Reprodução Física e Cultural:
a) dados sobre as taxas de natalidade e mortalidade do grupo nos últimos anos, com indicação das causas, na hipótese de identificação de fatores de equilíbrio de tais taxas, e projeção relativa ao crescimento populacional do grupo;
b) descrição dos aspectos cosmológicos do grupo, das áreas de usos rituais, cemitérios, lugares sagrados, sítios arqueológicos, etc. explicitando a relação de tais áreas com a situação atual e como se objetiva essa relação no caso concreto;
c) identificação e descrição das áreas necessárias à reprodução física e cultural do grupo indígena, explicitando as razões pelas quais são elas necessárias ao referido fim;
VI – SEXTA PARTE.
Levantamento Fundiário:
a) Identificação e censo de eventuais ocupantes não índios;
b) descrição da(s) área(s) por ele(s) ocupada(s), com a respectiva extensão, a(s) data(s) dessa(s) ocupação(ções) e a descrição da(s) benfeitoria(s) realizada(s);
c) informações sobre a natureza dessa ocupação, com a identificação dos títulos de posse e/ou de domínio eventualmente existentes, descrevendo sua qualificação e origem;
d) informações, na hipótese de algum ocupante dispor de documento oriundo de órgão público, sobre a forma e fundamentos relativos à expedição do documento que deverão ser obtidas junto ao órgão expedidor.
VII – SÉTIMA PARTE.
Conclusão e delimitação, contendo a proposta de limites da área demarcanda.
Art. 2.° No atendimento da Segunda à Quinta parte do artigo anterior dever-se-á contar com a participação do grupo indígena envolvido, registrando-se a respectiva manifestação e as razões e fundamentos do acolhimento ou rejeição, total ou parcial, pelo Grupo Técnico, do conteúdo da referida manifestação.

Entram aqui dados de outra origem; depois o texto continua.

(** ** The published display time *)

(** X12: a display time that a call publishes is never earlier than the last
    submit, both taken on the wall clock: where the conversions and the
    final sum stay in range, the value written is at least
    [mp_time_us() + (qpc_to_us(last_submit_qpc) - qpc_us_now())]. *)
Theorem display_time_not_before_submit
    (p : priv) (q : vsync_query) (info : vo_vsync_info) :
  sync_interval (opts p) = 1 ->
  FAILED (hr_last_present_count q) = false ->
  FAILED (hr_frame_statistics q) = false ->
  0 < perf_freq p ->
  perf_freq p * 1000000 <= INT64_MAX ->
  0 <= last_submit_qpc p ->
  last_queue_display_time_qpc (fst (d3d11_get_vsync p q info))
    (submit_count q) (stats q) * 1000000 / perf_freq p <= INT64_MAX ->
  is_int64
    (qpc_to_us p
       (last_queue_display_time_qpc (fst (d3d11_get_vsync p q info))
          (submit_count q) (stats q)) -
     qpc_us_now p (perf_count_now q)) ->
  is_int64
    (mp_time_us q +
     (qpc_to_us p
        (last_queue_display_time_qpc (fst (d3d11_get_vsync p q info))
           (submit_count q) (stats q)) -
      qpc_us_now p (perf_count_now q))) ->
  last_queue_display_time (snd (d3d11_get_vsync p q info))
  <> last_queue_display_time info ->
  mp_time_us q +
  (qpc_to_us p (last_submit_qpc p) - qpc_us_now p (perf_count_now q))
  <= last_queue_display_time (snd (d3d11_get_vsync p q info)).
Proof.
  intros Hs H1 H2 Hf Hm Hls.
  rewrite (sample_result p q info Hs H1 H2). cbn [fst snd].
  match goal with
  | |- context [last_queue_display_time_qpc ?x _ _] => set (p' := x)
  end.
  set (lqdt := last_queue_display_time_qpc p' (submit_count q) (stats q)).
  intros Hfit Hd Hsum Hpub.
  assert (Hq : forall t, qpc_to_us p' t = qpc_to_us p t)
    by (intros t; now apply qpc_to_us_same_freq).
  unfold qpc_us_now in *.
  match type of Hpub with
  | context [if ?c && nonzero (SyncQPCTime (stats q)) then _ else _] =>
      destruct (c && nonzero (SyncQPCTime (stats q)))
  end.
  2: { exfalso. apply Hpub. split_ifs; reflexivity. }
  destruct (lqdt >=? last_submit_qpc p) eqn:Hge.
  2: { exfalso. apply Hpub. split_ifs; reflexivity. }
  cbn [last_queue_display_time set_last_queue_display_time].
  rewrite !Hq. rewrite (to_int64_small _ Hd), (to_int64_small _ Hsum).
  apply Z.geb_le in Hge.
  pose proof (to_int64_range
                (SyncQPCTime (stats q) +
                 to_int64 (queued_frames (submit_count q) (stats q) *
                           vsync_duration_qpc p'))) as Hr.
  fold (last_queue_display_time_qpc p' (submit_count q) (stats q)) in Hr.
  fold lqdt in Hr. unfold is_int64 in Hr.
  assert (Hmono : qpc_to_us p (last_submit_qpc p) <= qpc_to_us p lqdt).
  { apply qpc_to_us_le; lia. }
  lia.
Qed.

Lemma display_time_not_before_submit_witness :
  5000000 + (qpc_to_us running 1005000 - qpc_us_now running 1025000)
  <= last_queue_display_time
       (snd (d3d11_get_vsync running
               (answer S_OK 7 (statistics 5 101 102 1020000)) unset_info)).
Proof.
  apply (display_time_not_before_submit running
           (answer S_OK 7 (statistics 5 101 102 1020000)) unset_info);
    try reflexivity; vm_compute; intuition congruence.
Defined.

(** ** Frames and window events *)


Section ControlFacts.

Variable VO_EVENT_RESIZE : Z.
Variable VO_ERROR : Z.

(** X15: [d3d11_control] hands on the status of the window unless a resize was
    asked for and failed: without the resize bit nothing of the state
    changes, with it the status is [VO_ERROR] exactly when [ResizeBuffers]
    failed (and then no frame can start), and in every case the estimator
    state is left alone. *)
Theorem control_status
    (p : priv) (ret events : Z) (hr : HRESULT) (tex : option ra_tex) :
  (Z.land events VO_EVENT_RESIZE = 0 ->
   d3d11_control VO_EVENT_RESIZE VO_ERROR p ret events hr tex = (p, ret)) /\
  (Z.land events VO_EVENT_RESIZE <> 0 ->
   snd (d3d11_control VO_EVENT_RESIZE VO_ERROR p ret events hr tex)
   = (if FAILED hr then VO_ERROR else ret) /\
   d3d11_start_frame
     (fst (d3d11_control VO_EVENT_RESIZE VO_ERROR p ret events hr tex))
   = (if FAILED hr then None else tex)) /\
  last_sync_refresh_count
    (fst (d3d11_control VO_EVENT_RESIZE VO_ERROR p ret events hr tex))
  = last_sync_refresh_count p /\
  last_sync_qpc_time
    (fst (d3d11_control VO_EVENT_RESIZE VO_ERROR p ret events hr tex))
  = last_sync_qpc_time p /\
  vsync_duration_qpc
    (fst (d3d11_control VO_EVENT_RESIZE VO_ERROR p ret events hr tex))
  = vsync_duration_qpc p /\
  last_submit_qpc
    (fst (d3d11_control VO_EVENT_RESIZE VO_ERROR p ret events hr tex))
  = last_submit_qpc p.
Proof.
  unfold d3d11_control, resize, d3d11_start_frame.
  split; [|split].
  - intros E. apply nonzero_false in E. now rewrite E.
  - intros E. apply nonzero_true in E. rewrite E.
    destruct (FAILED hr); split; reflexivity.
  - destruct (nonzero (Z.land events VO_EVENT_RESIZE)); [|repeat split].
    destruct (FAILED hr); repeat split.
Qed.

End ControlFacts.

Lemma control_status_witness :
  d3d11_control 2 (-1) running 1 5 E_FAIL None = (running, 1) /\
  snd (d3d11_control 2 (-1) running 1 3 E_FAIL None) = -1.
Proof.
  destruct (control_status 2 (-1) running 1 5 E_FAIL None) as (Hno & _).
  destruct (control_status 2 (-1) running 1 3 E_FAIL None)
    as (_ & Hyes & _).
  split.
  - apply Hno. reflexivity.
  - destruct Hyes as [E _]; [vm_compute; discriminate | exact E].
Defined.

(** ** Start and end of the context *)

Ltac init_cases a :=
  destruct a as [freq dev_ok spirv_ok ra_ok w32_ok sc_ok hr wrapped];
  unfold d3d11_init, init_error, d3d11_uninit, get_backbuffer,
    get_backbuffer_calls;
  cbn -[to_int FAILED];
  destruct dev_ok, spirv_ok, ra_ok, w32_ok, sc_ok;
  cbn -[to_int FAILED];
  try (destruct (FAILED hr) eqn:?; cbn -[to_int FAILED]);
  try (destruct wrapped; cbn -[to_int FAILED]).

(** X16: [d3d11_init] returns true exactly when every step succeeded: the
    device, the shader compiler, the rendering abstraction, the window,
    the swapchain, [GetBuffer] and the wrapping of the buffer. It then
    holds all of them, with a zeroed estimator, the frequency read once
    and the wrapped buffer as backbuffer. *)
Theorem init_succeeds_iff (ctx : ra_ctx) (o : d3d11_opts) (a : init_answers) :
  (snd (fst (d3d11_init ctx o a)) = true <->
   create_present_device_ok a = true /\ spirv_compiler_init_ok a = true /\
   ra_d3d11_create_ok a = true /\ vo_w32_init_ok a = true /\
   create_swapchain_ok a = true /\ FAILED (GetBuffer_hr a) = false /\
   wrap_tex a <> None) /\
  (snd (fst (d3d11_init ctx o a)) = true ->
   ctx_priv (fst (fst (d3d11_init ctx o a)))
   = {| opts := o; backbuffer := wrap_tex a;
        perf_freq := QueryPerformanceFrequency a;
        last_sync_refresh_count := 0; last_sync_qpc_time := 0;
        vsync_duration_qpc := 0; last_submit_qpc := 0 |} /\
   ra (fst (fst (d3d11_init ctx o a))) = true /\
   device (fst (fst (d3d11_init ctx o a))) = true /\
   swapchain (fst (fst (d3d11_init ctx o a))) = true).
Proof.
  init_cases a; (split; [split|]);
    try (intros (? & ? & ? & ? & ? & ? & ?)); try intros ?;
    try discriminate; try congruence;
    repeat split; try reflexivity; try discriminate.
Qed.

(** X17: whatever step of [d3d11_init] fails, on a context that held nothing
    everything taken so far is given back exactly once and in an order the
    leak checker accepts: the swapchain before the device, the rendering
    abstraction last. Nothing is held afterwards and no frame can
    start. *)
Theorem init_failure_releases_everything
    (ctx : ra_ctx) (o : d3d11_opts) (a : init_answers) :
  ra ctx = false ->
  snd (fst (d3d11_init ctx o a)) = false ->
  track_all nothing_held (snd (d3d11_init ctx o a)) = Some nothing_held /\
  device (fst (fst (d3d11_init ctx o a))) = false /\
  swapchain (fst (fst (d3d11_init ctx o a))) = false /\
  d3d11_start_frame (ctx_priv (fst (fst (d3d11_init ctx o a)))) = None.
Proof.
  intros Hra. destruct ctx as [dbg depth w h r p dev sc].
  cbn in Hra. subst r.
  init_cases a; intros Hfail; try discriminate;
    unfold track_all, track; cbn -[to_int FAILED];
    repeat match goal with
           | H : FAILED _ = _ |- _ => rewrite H; cbn -[to_int FAILED]
           end;
    repeat split; reflexivity.
Qed.

Lemma init_failure_releases_everything_witness :
  track_all nothing_held
    (snd (d3d11_init (fresh_ctx false 3 1280 720) default_opts no_swapchain))
  = Some nothing_held.
Proof.
  apply (init_failure_releases_everything
           (fresh_ctx false 3 1280 720) default_opts no_swapchain);
    reflexivity.
Defined.

(** X18: a context that [d3d11_init] has started and [d3d11_uninit] ends has
    given back everything it took, exactly once and in an order the leak
    checker accepts: the backbuffer, the swapchain, the window, the
    device, the rendering abstraction. *)
Theorem init_then_uninit_balanced
    (ctx : ra_ctx) (o : d3d11_opts) (a : init_answers) :
  ra ctx = false ->
  snd (fst (d3d11_init ctx o a)) = true ->
  track_all nothing_held
    (snd (d3d11_init ctx o a) ++
     snd (d3d11_uninit (fst (fst (d3d11_init ctx o a)))))
  = Some nothing_held /\
  (exists tex,
      wrap_tex a = Some tex /\
      snd (d3d11_uninit (fst (fst (d3d11_init ctx o a))))
      = [ra_tex_free tex; IDXGISwapChain_Release; vo_w32_uninit;
         ID3D11Device_Release; ra_destroy]) /\
  d3d11_start_frame
    (ctx_priv (fst (d3d11_uninit (fst (fst (d3d11_init ctx o a)))))) = None.
Proof.
  intros Hra. destruct ctx as [dbg depth w h r p dev sc].
  cbn in Hra. subst r.
  init_cases a; intros Hok; try discriminate.
  unfold track_all, track; cbn -[to_int FAILED].
  repeat match goal with
         | H : FAILED _ = _ |- _ => rewrite H; cbn -[to_int FAILED]
         end.
  rewrite Nat.eqb_refl. repeat split; try reflexivity.
  eexists. split; reflexivity.
Qed.

Lemma init_then_uninit_balanced_witness :
  track_all nothing_held
    (snd (d3d11_init (fresh_ctx true 3 1280 720) default_opts all_fine) ++
     snd (d3d11_uninit
            (fst (fst (d3d11_init (fresh_ctx true 3 1280 720) default_opts
                         all_fine)))))
  = Some nothing_held.
Proof.
  apply (init_then_uninit_balanced
           (fresh_ctx true 3 1280 720) default_opts all_fine);
    reflexivity.
Defined.

(** ** The prediction in plain integers *)

(** X13: [prediction_exact], at a concrete input. *)
Lemma prediction_exact_witness :
  last_queue_display_time_qpc running 7 (statistics 5 101 102 1020000)
  = 1020000 + (7 - (5 + (102 - 101))) * 10000.
Proof.
  apply (prediction_exact running 7 (statistics 5 101 102 1020000));
    vm_compute; intuition congruence.
Defined.

(** ** Adapter option: status and output go together *)

(** X19: whatever the enumeration answers, the validator returns one of its
    three statuses, prints an error line exactly when it rejects, prints
    the listing exactly when it returns the show-help-and-exit status, and
    runs the enumeration at most once, before anything is printed. *)
Theorem validate_adapter_outcomes
    (list_or_verify : bstr -> bool -> bool * string) (param : bstr) :
  (fst (d3d11_validate_adapter list_or_verify param) = 0 \/
   fst (d3d11_validate_adapter list_or_verify param) = M_OPT_EXIT \/
   fst (d3d11_validate_adapter list_or_verify param) = M_OPT_INVALID) /\
  (fst (d3d11_validate_adapter list_or_verify param) = M_OPT_INVALID <->
   exists text,
     In (MpErr text) (snd (d3d11_validate_adapter list_or_verify param))) /\
  (fst (d3d11_validate_adapter list_or_verify param) = M_OPT_EXIT <->
   exists text,
     In (MpInfo text) (snd (d3d11_validate_adapter list_or_verify param))) /\
  (snd (d3d11_validate_adapter list_or_verify param) = [] \/
   exists name want_listing rest,
     snd (d3d11_validate_adapter list_or_verify param)
     = ListOrVerify name want_listing :: rest /\
     forall name' want', ~ In (ListOrVerify name' want') rest).
Proof.
  unfold d3d11_validate_adapter.
  destruct (bstr_equals0 param EmptyString).
  { cbn. repeat split; auto; try discriminate;
      intros [text []]. }
  destruct (bstr_equals0 param "help").
  - destruct (list_or_verify bstr0_NULL true) as [matched listing].
    cbn -[String.append]. repeat split; auto; try discriminate.
    + intros [text [H | [H | []]]]; discriminate.
    + intros _. eexists. right. left. reflexivity.
    + right. do 3 eexists. split; [reflexivity|].
      intros n w [H | []]. discriminate.
  - destruct (list_or_verify param false) as [[|] listing];
      cbn -[String.append]; repeat split; auto; try discriminate.
    + intros [text [H | []]]. discriminate.
    + intros [text [H | []]]. discriminate.
    + right. do 3 eexists. split; [reflexivity|]. intros n w [].
    + intros _. eexists. right. left. reflexivity.
    + intros [text [H | [H | []]]]; discriminate.
    + right. do 3 eexists. split; [reflexivity|].
      intros n w [H | []]. discriminate.
Qed.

Art. 3.° A proposta de delimitação far-se-á acompanhar de carta topográfica, onde deverão estar identificados os dados referentes a vias de acesso terrestres, fluviais e aéreas eventualmente existentes, pontos de apoio cartográfico e logísticos e identificação de detalhes mencionados nos ítens do artigo 1.° .
Art. 4.° O órgão federal de assistência ao índio fixará, mediante portaria de seu titular, a sistemática a ser adotada pelo grupo técnico referido no § 1.° do art. 2.° do Decreto n.° 1.775, de 8 de janeiro de 1996 relativa à demarcação física e à regularização das terras indígenas.

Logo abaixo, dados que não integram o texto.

End Success.

Lemma full_sync_success_is_logged_witness :
  sync_logs (committed (snd (@perform_full_sync Host.host contacts_down 3 fresh_session)))
  = [ {| sync_type := "full"; status := "success"; records_synced := 4;
         errors := []; started_at := 0; completed_at := Some 0 |} ].
Proof.
  assert (fst (@perform_full_sync Host.host contacts_down 3 fresh_session)
          = Returned {| r_pipelines := 1; r_stages := 1; r_groups := 1; r_fields := 1;
                        r_contacts := 0; r_trips := 0; r_passengers := 0;
                        r_vendors := 0 |}) as Hfst.
  { vm_compute. reflexivity. }
  destruct (@perform_full_sync Host.host contacts_down 3 fresh_session) as [o s'] eqn:Hrun.
  cbn [fst snd] in *. subst o.
  exact (proj1 (@full_sync_success_is_logged Host.host contacts_down 3 fresh_session
                  _ s' Hrun)).
Defined.

End FullSyncSuccess.

(** ** [fetch_all_paginated] *)

Module PaginationFacts.
Import Py GhlSync RawSync.

Section Slices.
Context {A : Type} (fetch_items : Z -> Z -> result (list A)) (data : list A).

(** The endpoint serves the list [data] in slices. *)
Definition serves_slices : Prop :=
  forall limit offset, 0 <= limit -> 0 <= offset ->
    fetch_items limit offset
    = Ok (take (Z.to_nat limit) (drop (Z.to_nat offset) data)).

Lemma fetch_loop_slices fuel (k : nat) :
  serves_slices ->
  (length (drop k data) < 100 * fuel)%nat ->
  fetch_loop fetch_items fuel (take k data) (Z.of_nat k) = Returned data.
Proof.
  intros Hserve. revert k. induction fuel as [| fuel IH]; intros k Hfuel; [lia |].
  cbn [fetch_loop]. rewrite Hserve by lia. rewrite Nat2Z.id.
  change (Z.to_nat 100) with 100%nat.
  destruct (take 100 (drop k data)) as [| x items] eqn:Hitems.
  - assert (drop k data = []) as Hdrop.
    { destruct (drop k data); [done | discriminate]. }
    rewrite <- (take_drop k data) at 2. by rewrite Hdrop, app_nil_r.
  - rewrite <- Hitems.
    assert (length (take 100 (drop k data)) = (length (drop k data) `min` 100)%nat) as Hlen
      by (rewrite length_take; lia).
    destruct (Z.ltb_spec (Z.of_nat (length (take 100 (drop k data)))) 100) as [Hshort | Hfull].
    + rewrite (take_ge (drop k data)) by lia. by rewrite take_drop.
    + replace (Z.of_nat k + Z.of_nat (length (take 100 (drop k data))))
        with (Z.of_nat (k + 100)) by lia.
      replace (take k data ++ take 100 (drop k data)) with (take (k + 100) data).
      * apply IH. rewrite <- drop_drop. rewrite length_drop. lia.
      * rewrite <- (take_drop k data) at 1.
        rewrite take_app_add'; [done |]. rewrite length_take.
        rewrite length_drop in Hlen. lia.
Qed.

(** X12.  When the endpoint serves a list in slices of the requested
    size at the requested offset, [fetch_all_paginated] returns the whole
    list, in order and without repetition, after at most one request more
    than the list has full pages of 100. *)
Theorem fetch_all_paginated_collects (fuel : nat) :
  serves_slices ->
  (length data < 100 * fuel)%nat ->
  fetch_all_paginated fetch_items fuel = Returned data.
Proof.
  intros Hserve Hfuel. unfold fetch_all_paginated.
  apply (fetch_loop_slices fuel 0 Hserve). by rewrite drop_0.
Qed.

End Slices.

(** A server with 250 records. *)
Definition records : list Z := seqZ 0 250.

Definition serve (limit offset : Z) : result (list Z) :=
  Ok (take (Z.to_nat limit) (drop (Z.to_nat offset) records)).

Lemma fetch_all_paginated_collects_witness :
  fetch_all_paginated serve 3 = Returned records.
Proof.
  apply fetch_all_paginated_collects.
  - intros limit offset _ _. reflexivity.
  - vm_compute. lia.
Defined.

End PaginationFacts.

(** ** [verify_sync] *)

Module VendorCheckFacts.
Import Py VendorSync.

#[local] Set Warnings "-clear-no-such-hyp".

(** X13.  [verify_sync] reports [in_sync] exactly when the database and
    the dropdown hold the same names, repetitions and order aside; the
    names it lists as being on one side only are exactly those, each
    once; and its counts add up: each total is the number of common names
    plus the number of names on that side only. *)
Theorem verify_sync_report (db_names ghl_options : list string) :
  let status := verify_sync db_names ghl_options in
  (in_sync status = true <-> forall name, name ∈ db_names <-> name ∈ ghl_options)
  /\ (forall name, name ∈ only_in_db status <-> name ∈ db_names /\ name ∉ ghl_options)
  /\ (forall name, name ∈ only_in_ghl status <-> name ∈ ghl_options /\ name ∉ db_names)
  /\ NoDup (only_in_db status) /\ NoDup (only_in_ghl status)
  /\ total_db status = in_both status + Z.of_nat (length (only_in_db status))
  /\ total_ghl status = in_both status + Z.of_nat (length (only_in_ghl status)).
Proof.
  cbn zeta. unfold verify_sync. cbn [in_sync only_in_db only_in_ghl total_db total_ghl in_both].
  set (D := list_to_set db_names : gset string).
  set (G := list_to_set ghl_options : gset string).
  assert (forall name, name ∈ D <-> name ∈ db_names) as HD
    by (intros; subst D; apply elem_of_list_to_set).
  assert (forall name, name ∈ G <-> name ∈ ghl_options) as HG
    by (intros; subst G; apply elem_of_list_to_set).
  split; [| split; [| split; [| split; [| split; [| split]]]]].
  - rewrite andb_true_iff, !bool_decide_eq_true, !size_empty_iff.
    split.
    + intros [Hd Hg] name. rewrite <- HD, <- HG.
      destruct (decide (name ∈ D)), (decide (name ∈ G)); set_solver.
    + intros Hsame. split; apply set_equiv; intros name;
        specialize (Hsame name); rewrite <- HD, <- HG in Hsame; set_solver.
  - intros name. rewrite elem_of_elements, elem_of_difference, HD, HG. done.
  - intros name. rewrite elem_of_elements, elem_of_difference, HD, HG. done.
  - apply NoDup_elements.
  - apply NoDup_elements.
  - change (length (elements (D ∖ G))) with (size (D ∖ G)). rewrite <- Nat2Z.inj_add. f_equal.
    rewrite <- size_union by set_solver. f_equal.
    apply set_eq. intros name. destruct (decide (name ∈ G)); set_solver.
  - change (length (elements (G ∖ D))) with (size (G ∖ D)). rewrite <- Nat2Z.inj_add. f_equal.
    rewrite <- size_union by set_solver. f_equal.
    apply set_eq. intros name. destruct (decide (name ∈ D)); set_solver.
Qed.

End VendorCheckFacts.

(** ** [format_phone_e164] *)

Module PhoneFacts.
Import Py Phone LinkerClaims.






End PhoneFacts.

(** ** The two linkers *)

Module RawLinkerFacts.
Import Py Linker OrderedDict RawLinker.




Section Facts.
Context `{PyRuntime} {T : Type} (name : T -> option string).








End Facts.

(** A blank trip name is linked to the first named trip by this linker. *)
Example blank_name_is_linked :
  lookup_trip (build_lookup_tables Some ["Havana Week"; "Trinidad"]%string) "  "
  = Some "Havana Week"%string.
Proof. vm_compute. reflexivity. Qed.


End RawLinkerFacts.

(** ** The push of a trip *)

Module TripPushFacts.
Import Py FieldMapping CodecFacts TwoWayPush.

Section Facts.
Context `{PyRuntime} `{Crm}.

(** A request that makes a new opportunity, or looks for a stage to make
    one in. *)
Definition creating (r : request) : bool :=
  match r with
  | GetPipelines | CreateOpportunity _ => true
  | _ => false
  end.

Lemma upserts_do_not_create opportunity_id items :
  Forall (fun r => creating r = false) (upsert_custom_fields opportunity_id items).
Proof.
  unfold upsert_custom_fields. apply Forall_fmap, Forall_forall. by intros [k v] _.
Qed.

Lemma update_existing_spec opportunity_id opp_data items obj :
  let '(r, obj', requests) := update_existing opportunity_id opp_data items obj in
  obj' = obj
  /\ r = crm_update_opportunity opportunity_id opp_data
  /\ head requests = Some (UpdateOpportunity opportunity_id opp_data)
  /\ Forall (fun r => creating r = false) requests.
Proof.
  unfold update_existing.
  destruct (crm_update_opportunity opportunity_id opp_data) as [response | e].
  - repeat split. apply Forall_cons. split; [done | apply upserts_do_not_create].
  - repeat split. by apply Forall_cons.
Qed.

Definition is_create (r : request) : bool :=
  match r with
  | CreateOpportunity _ => true
  | _ => false
  end.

Art. 5.° Aos relatórios de identificação e delimitação de terras indígenas referidos no § 6.° do art, 2.° do Decreto n° 1.775, de 8 de janeiro de 1996, encaminhados ao titular do órgão federal de assistência ao índio antes da publicação deste, não se aplica o disposto nesta Portaria.
Art. 6.° Esta Portaria entrará em vigor na data de sua publicação.